I don't have PM rights yet...I just joined last week :confused: so I don't know when it will happen. I'd really like the opportunity to speak with you further. It's really nice to hear things from those who have experienced or are going through the same things as myself. My guy is attentive and supportive when I allow him to be. I tend to keep problems and issues to myself, not rely on anyone for help. I have been going through some things personally and with my job and he's been great at consoling and such. He keeps my extremely happy but when I get concerned about his ex things go awry. I could get in to more detail about when he starts slacking and when we're doing good. I just want to know if he really loves me, if he really even wants me or am I an ego-booster?
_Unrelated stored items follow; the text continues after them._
(* ===== verification/SequencerProps.v ===== *)
(** * Properties of the sequencer's process (crates/synddb-sequencer/src/main.rs)

    A process that serves requests over a transport it shares with those before it:
    what its batcher publishes, and the numbers the next process starts from. *)
From Stdlib Require Import Ascii Strings.Byte.
From S2P Require Import Prelude RustStd BTree Batches Extern Net Cose CborBatches SignedTypes SyncIndex.
From S2P Require Import Inbox InboxProps WireProps Transport TransportProps Batcher BatcherProps MessageQueue.
From S2P Require Import Outbound StateStore Applier AuditTrail Validator HttpFetcher Cloud CloudProps Jwt.
From S2P Require Import BootClients SeqApi MessageApi SequencerMain SeqApiProps.
Import AppState.

(** ** The numbers of what is stored *)
Section numbering.
Context `{HX : Hex} `{CR : Crypto} `{CS : Cose} `{CC : !CoseCodec}.

(** The stored messages are numbered in order, each within its batch, below [n]. *)
Record numbered (n : Z) (bs : list CborBatch.t) : Prop := {
  num_sorted : StronglySorted Z.lt (map seq_of (published bs));
  num_within : Forall (fun b => Forall (fun m => seq_of m <= CborBatch.end_sequence b) (CborBatch.messages b)) bs;
  num_below : Forall (fun b => CborBatch.end_sequence b < n) bs;
}.

Lemma range_within ms b :
  StronglySorted (fun a b => seq_of a < seq_of b) ms -> CborBatch.messages b = ms -> range_ok b ->
  Forall (fun m => seq_of m <= CborBatch.end_sequence b) ms.
Proof.
  intros Hs Hm [_ Hl]. rewrite Hm in Hl. destruct (last ms) as [l|] eqn:El; [|done]. injection Hl as Hl.
  apply last_Some in El as [ms' ->]. apply Forall_app_2.
  - apply Forall_forall. intros m Hin. rewrite <- Hl.
    pose proof (StronglySorted_app_1_elem_of _ _ _ m l Hs Hin). set_solver by lia.
  - apply Forall_singleton. lia.
Qed.

Lemma published_sub (bs : list CborBatch.t) b : b ∈ bs -> CborBatch.messages b ⊆ published bs.
Proof.
  intros Hb m Hm. apply list_elem_of_In, in_concat. exists (CborBatch.messages b).
  split; apply list_elem_of_In; [by apply list_elem_of_fmap_2|done].
Qed.

Lemma sorted_batch (bs : list CborBatch.t) b :
  StronglySorted (fun a b => seq_of a < seq_of b) (published bs) -> b ∈ bs ->
  StronglySorted (fun a b => seq_of a < seq_of b) (CborBatch.messages b).
Proof.
  unfold published. induction bs as [|a bs IH]; cbn; intros Hs Hb; [set_solver|].
  apply elem_of_cons in Hb as [->|Hb]; [by eapply StronglySorted_app_1_l|].
  apply IH; [by eapply StronglySorted_app_1_r|done].
Qed.

Lemma sorted_map (ms : list CborSignedMessage.t) :
  StronglySorted (fun a b => seq_of a < seq_of b) ms -> StronglySorted Z.lt (map seq_of ms).
Proof. induction 1 as [|m ms _ IH Hf]; cbn; constructor; [done|]. by apply Forall_fmap. Qed.

Lemma numbered_grows vk bs0 n n' bs rest :
  numbered n bs0 -> good_after bs0 vk (published bs ++ rest) -> Forall range_ok bs ->
  Forall (fun m => seq_of m < n') (published bs ++ rest) -> n <= n' -> numbered n' (bs0 ++ bs).
Proof.
  intros [Hs0 Hw0 Hb0] Hg Hr Hlt Hn. apply good_after_app_l in Hg as [[_ Hsort] Hafter].
  apply Forall_app in Hlt as [Hlt _].
  assert (Hw : Forall (fun b => Forall (fun m => seq_of m <= CborBatch.end_sequence b) (CborBatch.messages b)) bs).
  { apply Forall_forall. intros b Hb. rewrite Forall_forall in Hr.
    eapply range_within; [by eapply sorted_batch|done|by apply Hr]. }
  split.
  - unfold published. rewrite map_app, concat_app, map_app. apply StronglySorted_app_2; [|done|by apply sorted_map].
    intros x y Hx Hy. apply list_elem_of_fmap in Hx as (m & -> & Hm). apply list_elem_of_fmap in Hy as (m' & -> & Hm').
    apply list_elem_of_In, in_concat in Hm as (l & Hl & Hm). apply list_elem_of_In, list_elem_of_fmap in Hl as (a & -> & Ha).
    rewrite Forall_forall in Hw0, Hafter. specialize (Hw0 a Ha). specialize (Hafter a Ha). rewrite Forall_forall in Hw0, Hafter.
    apply list_elem_of_In in Hm. specialize (Hw0 m Hm). specialize (Hafter m' Hm'). lia.
  - by apply Forall_app_2.
  - apply Forall_app_2; [eapply Forall_impl; [exact Hb0|]; cbn; lia|]. apply Forall_forall. intros b Hb.
    destruct (proj1 (Forall_forall _ _) Hr b Hb) as [_ Hl].
    destruct (last (CborBatch.messages b)) as [m|] eqn:El; [|done]. injection Hl as <-.
    apply (proj1 (Forall_forall _ _) Hlt), (published_sub _ b); [done|]. by apply last_Some_elem_of.
Qed.
End numbering.

(** The requests that change the state or ask the batcher. *)
Inductive ApiCall :=
| CallChangesets (r : ChangesetBatchRequest.t)
| CallWithdrawal (r : WithdrawalRequest.t)
| CallSnapshot (r : SnapshotRequest.t)
| CallReady
| CallStats
| CallFlush.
Today is a good day---yourself?

Posted

I've decided to focus on me. Date around and go out and enjoy life. I don't plan on leaving him alone but what boundaries are neccessary at this point to either move on or maybe establish a strong friendship/relationship with a lover? Maybe I should post this question on a seperate thread.

  • Author
Posted

hi honour, that's a great question!!! what boundaries to keep the relationship/friendship...

 

i am waffling on this right now myself. it's been a progression with us. we haven't done anything till we felt we were really ready, very slow process if you read my other post. recently, we have esculated things and crossed the no-sex boundary and had sex, just could not fight it any longer. this happened one time and although it was amazing felt natural and right (did everything else before if you know what i mean and have since), i was left with the OMG maybe i gave too much too soon feeling and him leaving after.

 

we were both so worried about this changing things and he kept asking if i was "okay". it was a little rough after, but we seem to have worked through it. i think because we promised each other that we would and we have been commited to keeping the friendship AT ALL COST.

 

i have to be honest with myself and i'm not "okay" with having sex with him and sending him home to someone else. it hurts way too much to love him like i do and it be that way. so, i said i would not have sex with him again until he broke it off with the other woman and he could take me home. BUT....

 

when we're together, we can't keep our hands off each other. we're like starved animals and he wants sex as do i, so a BIG part of me is saying to go ahead if it feels right... to just give into the feelings and the moment and trust.

 

i'm trying to stay strong.

 

i think you have to have a paid membership for pm rights. glad your day is okay today- mine is pretty good too.